The rock was black and smooth and she was in no doubt that it was indeed obsidian. She took care with her hand and foot grips not to slip on the smooth, glassy rock. The wind picked up slightly, whipping past her as she moved upwards. It was only about twelve feet high and the weather conditions and smoothness made it difficult to scale.
It took Captain Reeves five minutes to scale the twelve-foot cliff. When she reached the lip, she pulled herself the rest of the way, dragging her feet along the ground. She pulled herself clear, rolled onto her back and sat up. Taking a few moments to catch her breath, she let the environment envelope her, imagining for a moment she was back on her favourite beach in Scotland in winter, seagulls cawing and waves lapping the shore, but not another soul around. That’s the way she preferred it.

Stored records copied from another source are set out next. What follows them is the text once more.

Lemma visit_all ns : forall w,
  NoDup ns -> (forall name, name ∈ ns -> is_Some (names d !! (dir, name))) -> ledger_dir (lw_ledger w) = dir ->
  lw_disk w = d' \/ (lw_disk w = cleaned l lg n d' /\ forall name, name ∈ ns -> torn_name l <> Some name) ->
  exists os D, foreach ns recover_main w = (MkLedgerWorld ((lw_ledger w) <| files := files (lw_ledger w) ++ omap id os |>) D, Ret tt) /\ Forall2 found ns os /\
    (D = cleaned l lg n d' \/ D = lw_disk w /\ forall name, name ∈ ns -> torn_name l <> Some name).
Proof.
  induction ns as [|name ns IH]; intros w Hnd Hin Hd HD; cbn [foreach].
  { exists [], (lw_disk w). split; [cbn; rewrite app_nil_r; by destruct w as [[] ?]|]. split; [done|]. right. split; [done|]. intros name Hn. by apply not_elem_of_nil in Hn. }
  apply NoDup_cons in Hnd as [Hni Hnd]. destruct (Hin name ltac:(by left)) as [i Hi]. destruct (visit name w i Hi Hd) as (o & Hv & Ho).
  { destruct HD as [HD|[HD Ht]]; [by left|right]. split; [done|]. apply Ht. by left. }
  unfold mbind, ST_bind. rewrite Hv. match type of Hv with _ = (?w1, _) => destruct (IH w1 Hnd) as (os & D & Hrun & Hos & HD') end.
  - intros x Hx. apply Hin. by right.
  - exact Hd.
  - cbn. destruct (decide (torn_name l = Some name)) as [Ht|Ht]; [right; split; [done|]|destruct HD as [HD|[HD Ht']]; [by left|right; split; [done|]]].
    + intros x Hx E. rewrite Ht in E. by injection E as ->.
    + intros x Hx. apply Ht'. by right.
  - rewrite Hrun. exists (o :: os), D. split; [|split; [by constructor|]].
    + cbn. rewrite <- app_assoc. by destruct o.
    + destruct HD' as [->|[-> Ht']]; [by left|]. cbn. destruct (decide (torn_name l = Some name)) as [Ht|Ht]; [by left|right]. split; [done|]. intros x [->|Hx]%elem_of_cons; [done|by apply Ht'].
Qed.

(** ** The disk that is left *)

(** The end of the committed files. *)
Definition end_of_committed : Z := from_option (fun f => start_idx f - 1) (lg_last lg) (head (files l)).

Lemma end_closed closed opened :
  lg_entries lg = closed ++ opened -> chained d (lg_base lg + len closed + 1) (files l) opened -> end_of_committed = len closed.
Proof.
  intros He Hch. unfold end_of_committed, lg_last. rewrite Hbase in *. destruct (files l) as [|f fs]; cbn in *.
  - rewrite He, Hch, app_nil_r. lia.
  - destruct Hch as (e1 & e2 & _ & _ & -> & _). lia.
Qed.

When she’d been a teenager and experienced her first breakup, she went to that beach. It was a cold and windy February morning and she sat on a rock at one end of the beach with her sketchpad. At one point, she looked to the grey cliff at the other end and thought she saw another lonely soul sitting and staring out to sea. At first she thought it was a boy about her age and constructed a story in her mind about how he too had been dumped by a girlfriend who didn’t deserve him. She would ask him if he wanted to go to the milkshake bar to talk about their breakups, they would get on very well and then he would ask her out on a date.
But that day had brought only disappointment. The “boy” was just two rocks lying side by side and she cursed her mind for playing tricks on her and cursed herself for desperately wanting such a silly fantasy to be true.
Finally she stood up and something caught her eye. On the beach beneath her, something had moved – something that looked as if it was desperately trying to remain still – a human-shaped figure. At first she thought it was her mind playing tricks on her because of the memory that had resurfaced just moments before. But the more Captain Reeves looked at it, the clearer the figure was. It was crouching on the sand, not far from the shore. It was dark, human-shaped and wearing a suit similar to the one that Captain Reeves wore.
Most of all, it appeared to be looking straight up at Captain Reeves.